- Нет, ты им присоветуй, присоветуй, кум Некулай. Прибавилось бы мне тогда жизни, и увидела бы я еще одну весну.
- Да замолчи же ты, старуха, закрой глаза, подремли, - заохал дед. Коли придут сыновья, посоветует он им, и все тут. А не придут, мне посоветует - это все едино. Не забывай свое слово, кум! И поведай, что делается при господаревом дворе. Слыхать, гнев там господень? Арап, сказывают, даже умаялся от такого избиения. Рубит головы боярские?
- А чьи же?
- Может, он отрубит голову и чаушу Дрэгичу, нашему гонителю?
- Чего же не отрубить? Пожалуйтесь государю - и готово.
- Неужто? Смотри-ка ты! Мир переменился. Слышь, бабка Маранда? Аль уснула?

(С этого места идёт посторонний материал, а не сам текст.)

(* ===== verification/Validation.v ===== *)
(** * What a message from a window may hold ([shared/src/validation.ts])

    A decoded message holds values of any type: the checks take any. Texts are UTF-16 code units; a
    regular expression is the scan it stands for. A shell and the command that elevates one are
    checked apart, in different words: they are accepted alike, and what is accepted is an absolute
    path that never climbs ([commands_accepted]). *)

From Stdlib Require Import Ascii.
From Stdlib.Strings Require Import Byte.
From Stdlib Require Import QArith.
From stdpp Require Import strings.
From S2P Require Import Prelude Text.
#[local] Open Scope nat_scope.
#[local] Open Scope lasterm_scope.

(** ** Values *)

(** A number: a fraction, or none. *)
Inductive Num := rational (q : Q) | infinite (negative : bool) | NaN.
Inductive Value :=
| undefined | null | boolean (b : bool) | number (n : Num) | string_ (t : text) | bytes (l : list byte)
| array (l : list Value) | object (entries : list (text * Value)).

Definition of_Z (z : Z) : Value := number (rational (inject_Z z)).
Definition isInteger (v : Value) : option Z :=
  match v with
  | number (rational q) => let q := Qred q in if (Qden q =? 1)%positive then Some (Qnum q) else None
  | _ => None
  end.
Definition text_value (v : Value) : option text := match v with string_ t => Some t | _ => None end.

(** ** Ids, sizes, input *)

(** One of [0-9A-HJKMNP-TV-Z], in either case. *)
Definition is_ulid_unit (c : unit_) : bool :=
  let c := ascii_upper c in
  is_digit c || in_range "A"%char "H"%char c || bool_decide (c = ch "J"%char) || bool_decide (c = ch "K"%char) ||
  bool_decide (c = ch "M"%char) || bool_decide (c = ch "N"%char) || in_range "P"%char "T"%char c || in_range "V"%char "Z"%char c.
Definition is_ulid (t : text) : bool := (length t =? 26) && forallb is_ulid_unit t.
Definition isValidUlid (id : Value) : bool :=
  match id with string_ t => is_ulid t | _ => false end.

Definition isValidDimensions (cols rows : Value) : bool :=
  match isInteger cols, isInteger rows with
  | Some c, Some r => ((1 <=? c) && (c <=? 500) && (1 <=? r) && (r <=? 500))%Z
  | _, _ => false
  end.

Definition MAX_INPUT_SIZE : N := 65536.
Definition isValidInputData (data : Value) : bool :=
  match data with bytes l => (N.of_nat (length l) <=? MAX_INPUT_SIZE)%N | _ => false end.

Definition longer_than (n : N) (t : text) : bool := (n <? N.of_nat (length t))%N.
Definition MAX_ENV_COUNT : nat := 256.
Definition isValidEnv (env : Value) : bool :=
  match env with
  | undefined | null => true
  | object entries =>
      (length entries <=? MAX_ENV_COUNT) &&
      forallb (λ kv, match kv.2 with
                     | string_ v => negb (longer_than 256 kv.1) && negb (longer_than 8192 v)
                     | _ => false
                     end) entries
  (* bytes are an object whose entries are numbers *)
  | bytes l => length l =? 0
  | _ => false
  end.

(** The number its digits write; [Number] rounds no smaller one. *)
Definition digits_value (t : text) : Z := fold_left (λ n c, n * 10 + (Z.of_N c - 48))%Z t 0%Z.
Definition sshPortFromText (t : text) : option Z :=
  if bool_decide (t = []) || negb (forallb is_digit t) then None
  else
    let port := digits_value t in
    if ((1 <=? port) && (port <=? 65535))%Z then Some port else None.

(** ** Commands *)

Definition SLASH : unit_ := ch "/"%char.
Definition BACKSLASH : unit_ := ch "\"%char.
Definition DOT : unit_ := ch "."%char.
Definition is_sep (c : unit_) : bool := bool_decide (c = SLASH) || bool_decide (c = BACKSLASH).
Definition endsWith (s t : text) : bool := bool_decide (s `suffix_of` t).

(** [/^[a-zA-Z0-9/\\._ :-]+$/] of a text that is not empty. *)
Definition is_allowed (c : unit_) : bool :=
  is_letter c || is_digit c || is_sep c || bool_decide (c ∈ txt "._ :-").
(** [/[;&|$`()<>\n\r]/] *)
Definition is_meta (c : unit_) : bool := bool_decide (c ∈ txt ";&|$`()<>" ++ [10; 13]%N).
Definition is_absolute (t : text) : bool :=
  startsWith [SLASH] t ||
  match t with l :: colon :: s :: _ => is_letter l && bool_decide (colon = ch ":"%char) && is_sep s | _ => false end.
(** [/(?:^|[/\\])\.\.[/\\]/]; [start] is whether what is left begins the text or follows a separator. *)
Definition dots_then_sep (t : text) : bool :=
  match t with a :: b :: s :: _ => bool_decide (a = DOT) && bool_decide (b = DOT) && is_sep s | _ => false end.
Fixpoint climbs_inside (start : bool) (t : text) : bool :=
  match t with
  | [] => false
  | c :: t' => start && dots_then_sep t || climbs_inside (is_sep c) t'
  end.
Definition climbs (t : text) : bool :=
  climbs_inside true t || endsWith [SLASH; DOT; DOT] t || endsWith [BACKSLASH; DOT; DOT] t.

(** The message it throws, or nothing. *)
Definition validateCustomCommand (cmd : text) : option string :=
  if bool_decide (cmd = []) then Some "custom_command must not be empty"
  else if longer_than 4096 cmd then Some "custom_command exceeds maximum length"
  else if existsb (λ c, (127 <? c)%N) cmd then Some "custom_command must contain only ASCII characters"
  else if includes 0%N cmd then Some "custom_command contains invalid characters"
  else if negb (forallb is_allowed cmd) then Some "custom_command contains invalid characters"
  else if negb (is_absolute cmd) then Some "custom_command must be an absolute path"
  else if climbs cmd then Some "custom_command must not contain path traversal"
  else None.
(** The error, or nothing; it may be left out. *)
Definition validateShell (shell : Value) : option string :=
  match shell with
  | undefined | null => None
  | string_ shell =>
      if bool_decide (shell = []) then Some "shell must not be empty"
      else if longer_than 4096 shell then Some "shell must be 4096 characters or fewer"
      else if includes 0%N shell then Some "shell contains invalid characters"
      else if existsb is_meta shell then Some "shell must be an executable path, not a command"
      else if negb (forallb is_allowed shell) then Some "shell contains invalid characters"
      else if negb (is_absolute shell) then Some "shell must be an absolute path"
      else if climbs shell then Some "shell must not contain path traversal"
      else None
  | _ => Some "shell must be a string"
  end.

(** ** What is accepted *)

(** The parts a path is cut into, at either separator. *)
Fixpoint segments (t : text) : list text :=
  match t with
  | [] => [[]]
  | c :: t =>
      if is_sep c then [] :: segments t
      else match segments t with s :: ss => (c :: s) :: ss | [] => [[c]] end
  end.

Section accepted.
Implicit Types (t : text) (c : unit_).

Lemma is_allowed_plain c : is_allowed c = true → (c <= 127)%N ∧ c ≠ 0%N ∧ is_meta c = false.
Proof.
  intros Hc. assert ((c < 128)%N) as Hlt.
  { unfold is_allowed, is_letter, is_digit, in_range, is_sep in Hc.
    rewrite !orb_true_iff, !andb_true_iff, !N.leb_le, !bool_decide_eq_true in Hc.
    destruct Hc as [[[[[_ ?]|[_ ?]]|[_ ?]]|[->| ->]]|Hc]; try (eapply N.le_lt_trans; [eassumption|done]); [done..|].
    cbn in Hc. rewrite !elem_of_cons in Hc. destruct Hc as [->|[->|[->|[->|[->|[]%elem_of_nil]]]]]; done. }
  assert (∀ n, n < 128 → is_allowed (N.of_nat n) = true → N.of_nat n ≠ 0%N ∧ is_meta (N.of_nat n) = false) as Hall.
  { intros n Hn Ha. do 128 (destruct n as [|n]; [vm_compute in Ha |- *; (done || (split; done))|]). lia. }
  rewrite <- (N2Nat.id c) in Hc |- *. destruct (Hall (N.to_nat c)) as [? ?]; [lia|done|]. split_and!; [lia|done..].
Qed.

Lemma segments_not_nil t : segments t ≠ [].
Proof. destruct t as [|c t]; simpl; [done|]. destruct (is_sep c); [done|]. by destruct (segments t). Qed.

(** Whether a segment of two dots is among them, the first, which goes on what is before, aside. *)
Definition climbing (start : bool) t : Prop :=
  [DOT; DOT] ∈ if start then segments t else tail (segments t).
Definition ends_climbing (start : bool) t : bool :=
  start && bool_decide (t = [DOT; DOT]) || endsWith [SLASH; DOT; DOT] t || endsWith [BACKSLASH; DOT; DOT] t.

Lemma is_sep_true c : is_sep c = true ↔ c = SLASH ∨ c = BACKSLASH.
Proof. unfold is_sep. by rewrite orb_true_iff, !bool_decide_eq_true. Qed.
Lemma endsWith_cons x s c t : endsWith (x :: s) (c :: t) = bool_decide (x :: s = c :: t) || endsWith (x :: s) t.
Proof.
  apply eq_true_iff_eq. unfold endsWith. rewrite orb_true_iff, !bool_decide_eq_true. split.
  - by intros [?|?]%suffix_cons_inv; [left|right].
  - intros [->|?]; [done|by apply suffix_cons_r].
Qed.
Lemma ends_climbing_cons start c t :
  ends_climbing start (c :: t) =
  start && bool_decide (c :: t = [DOT; DOT]) || ends_climbing (is_sep c) t.
Proof.
  unfold ends_climbing at 1. rewrite !endsWith_cons. unfold ends_climbing.
  apply eq_true_iff_eq. rewrite !orb_true_iff, !andb_true_iff, !bool_decide_eq_true, is_sep_true. split.
  - intros [[?|[[= <- <-]|?]]|[[= <- <-]|?]]; tauto.
  - intros [?|[[[[-> | ->] ->]|?]|?]]; tauto.
Qed.
(** Two dots at the start of what is left, and what ends them. *)
Lemma first_segment_dots c t :
  is_sep c = false →
  dots_then_sep (c :: t) || bool_decide (c :: t = [DOT; DOT]) = bool_decide (c = DOT ∧ head (segments t) = Some [DOT]).
Proof.
  intros Hc. apply eq_true_iff_eq. rewrite orb_true_iff, !bool_decide_eq_true.
  assert (∀ t, head (segments t) = Some [] ↔ t = [] ∨ ∃ s t', t = s :: t' ∧ is_sep s = true) as Hnil.
  { intros [|s t']; simpl; [by split; [left|]|]. destruct (is_sep s) eqn:Hs; [split; [right; eauto|done]|].
    destruct (segments t'); (split; [done|]); intros [?|(s' & t0 & [= <- <-] & ?)]; congruence. }
  destruct t as [|b t]; simpl.
  { split; [by intros [?|?]|by intros [_ ?]]. }
  destruct (is_sep b) eqn:Hb; simpl.
  { assert (b ≠ DOT) by (by intros ->). rewrite (bool_decide_false (b = DOT)) by done.
    split; [|by intros [_ ?]]. intros [H'|[= _ ?]]; [|done]. destruct t; [done|]. by rewrite andb_false_r in H'. }
  assert (head (match segments t with s :: ss => (b :: s) :: ss | [] => [[b]] end) = Some [DOT] ↔
          b = DOT ∧ head (segments t) = Some []) as ->.
  { pose proof (segments_not_nil t). destruct (segments t) as [|s ss]; [done|]. simpl.
    split; [by intros [= -> ->]|by intros [-> [= ->]]]. }
  rewrite Hnil. destruct t as [|s t]; simpl.
  - split; [by intros [?|[= -> ->]]; auto|]. intros (-> & -> & _). by right.
  - rewrite !andb_true_iff, !bool_decide_eq_true. split.
    + intros [[[-> ->] ?]|?]; [|done]. split_and!; [done..|]. right. eauto.
    + intros (-> & -> & [?|(s' & t' & [= <- <-] & ?)]); [done|]. by left.
Qed.
Lemma climbs_exact start t : climbs_inside start t || ends_climbing start t = true ↔ climbing start t.
Proof.
  revert start. induction t as [|c t IH]; intros start.
  { unfold climbing. destruct start; simpl; rewrite ?list_elem_of_singleton, ?elem_of_nil; by split. }
  rewrite ends_climbing_cons. cbn [climbs_inside]. unfold climbing. cbn [segments].
  destruct (is_sep c) eqn:Hc.
  - assert (start && dots_then_sep (c :: t) = false) as ->.
    { apply andb_false_iff. right. destruct t as [|b [|s t]]; try done. simpl.
      rewrite bool_decide_false; [done|]. by intros ->. }
    assert (start && bool_decide (c :: t = [DOT; DOT]) = false) as ->.
    { apply andb_false_iff. right. apply bool_decide_eq_false. by intros [= -> _]. }
    cbn [orb]. rewrite IH. unfold climbing. destruct start; [|done]. rewrite elem_of_cons.
    split; [by right|by intros [?|?]].
  - pose proof (first_segment_dots c t Hc) as Hf. pose proof (IH false) as IH'. unfold climbing in IH'.
    assert ((start && dots_then_sep (c :: t) || climbs_inside false t) ||
            (start && bool_decide (c :: t = [DOT; DOT]) || ends_climbing false t) =
            start && bool_decide (c = DOT ∧ head (segments t) = Some [DOT]) ||
            (climbs_inside false t || ends_climbing false t)) as ->.
    { rewrite <- Hf. by destruct start, (dots_then_sep _), (bool_decide _), (climbs_inside _ _), (ends_climbing _ _). }
    rewrite orb_true_iff, IH'. pose proof (segments_not_nil t). destruct (segments t) as [|s ss]; [done|]. simpl.
    destruct start; cbn [andb]; [rewrite bool_decide_eq_true, elem_of_cons|]; split.
    + intros [[-> [= ->]]|?]; [by left|by right].
    + intros [[= <- <-]|?]; [by left|by right].
    + by intros [?|?].
    + by right.
Qed.
(** An absolute path is refused for climbing when a segment of it is "..". *)
Lemma climbs_absolute t : is_absolute t = true → climbs t = false ↔ [DOT; DOT] ∉ segments t.
Proof.
  intros Ha. rewrite <- not_true_iff_false. apply not_iff_compat.
  change ([DOT; DOT] ∈ segments t) with (climbing true t). rewrite <- (climbs_exact true). unfold climbs, ends_climbing.
  rewrite (bool_decide_false (t = _)); [by cbn [andb orb]; rewrite !orb_assoc|]. intros ->. by vm_compute in Ha.
Qed.
Lemma all_allowed t :
  forallb is_allowed t = true →
  existsb (λ c, (127 <? c)%N) t = false ∧ includes 0%N t = false ∧ existsb is_meta t = false.
Proof.
  intros Ht. rewrite forallb_forall in Ht. split_and!.
  - apply not_true_iff_false. rewrite existsb_exists. intros (c & Hc & Hlt).
    destruct (is_allowed_plain c (Ht c Hc)) as (? & _). apply N.ltb_lt in Hlt. lia.
  - apply bool_decide_eq_false. intros Hc%list_elem_of_In. by destruct (is_allowed_plain 0%N (Ht 0%N Hc)) as (_ & ? & _).
  - apply not_true_iff_false. rewrite existsb_exists. intros (c & Hc & Hm).
    destruct (is_allowed_plain c (Ht c Hc)) as (_ & _ & ?). congruence.
Qed.
End accepted.

(** Accepted when every condition holds, refused for one that does not. *)
Ltac verdict := split; [try done; intros _; split_and!; done|intros (? & ? & ? & ? & ?); done].

(** ** Properties *)

(** C36: the two checks of a command, in different words and orders, accept the same texts: those of 1 to
    4096 of the allowed characters that are an absolute path, of which no segment, cut at either
    separator, is [..]. *)
Theorem commands_accepted (t : text) :
  (validateShell (string_ t) = None ↔ validateCustomCommand t = None) ∧
  (validateShell (string_ t) = None ↔
   t ≠ [] ∧ (N.of_nat (length t) <= 4096)%N ∧ forallb is_allowed t = true ∧ is_absolute t = true ∧
   [DOT; DOT] ∉ segments t).
Proof.
  set (fits := t ≠ [] ∧ longer_than 4096 t = false ∧ forallb is_allowed t = true ∧ is_absolute t = true ∧ climbs t = false).
  assert (validateShell (string_ t) = None ↔ fits) as Hs.
  { unfold validateShell, fits. pose proof (all_allowed t) as Hall.
    case_bool_decide; [verdict|]. destruct (longer_than 4096 t); [verdict|].
    destruct (forallb is_allowed t); [destruct (Hall eq_refl) as (_ & -> & ->)|].
    - destruct (is_absolute t); [|verdict]. destruct (climbs t); verdict.
    - destruct (includes 0%N t), (existsb is_meta t); verdict. }
  assert (validateCustomCommand t = None ↔ fits) as Hc.
  { unfold validateCustomCommand, fits. pose proof (all_allowed t) as Hall.
    case_bool_decide; [verdict|]. destruct (longer_than 4096 t); [verdict|].
    destruct (forallb is_allowed t); [destruct (Hall eq_refl) as (-> & -> & _)|].
    - destruct (is_absolute t); [|verdict]. destruct (climbs t); verdict.
    - destruct (existsb (λ c, (127 <? c)%N) t), (includes 0%N t); verdict. }
  split; [by rewrite Hs, Hc|]. rewrite Hs. unfold fits, longer_than. rewrite N.ltb_ge.
  split; intros (? & ? & ? & Ha & Hcl); (split_and!; [done..|]); by apply climbs_absolute.
Qed.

- Сплю... Уснул бы тот Дрэгич вечным сном.
Копье снова кашлянул и плюнул в горячую золу, потом сказал:
- Слушайте, кумы. В господаревом дворце идет суд над боярами, продавшими государя Иона Водэ.
Бабка прошептала:
- Перевелось бы все их племя!..
- Рубит им Измаил-палач топором головы, даже притомился. И рука у него ослабла. Так что вышло повеление от нового дворецкого Митри Лэкустэ: прибавить Арапу еще добрый кусок мяса на день.
- И рубит он боярам головы всем подряд? Ну и диво!
- Рубит, как суд постановил, батяня Тимофте.
- Виданное ли дело! Так и знайте - все от того, что показалось хвостатая звезда.
Бабка снова пропищала:
- Звезда с хвостом, а государь с мечом. Лишь бы не порубили сынов наших.
- Бабка, - возмутился дед, - замолчи лучше, а не то рот заткну.
- Очень я тебя испугалась! Так не забудь, кум Некулай, своего слова.
И тогда в великой тайне поведал Копье, зачем он приехал к ним.
Расставшись со стариками и пообещав воротиться ночью, он сел на коня и отправился в Горуны искать сватов и кумовьев, людей достойных и надежных для того дела, которое он замыслил.
38. ТАМ, В УСАДЬБЕ ЗАБРОШЕННОЙ...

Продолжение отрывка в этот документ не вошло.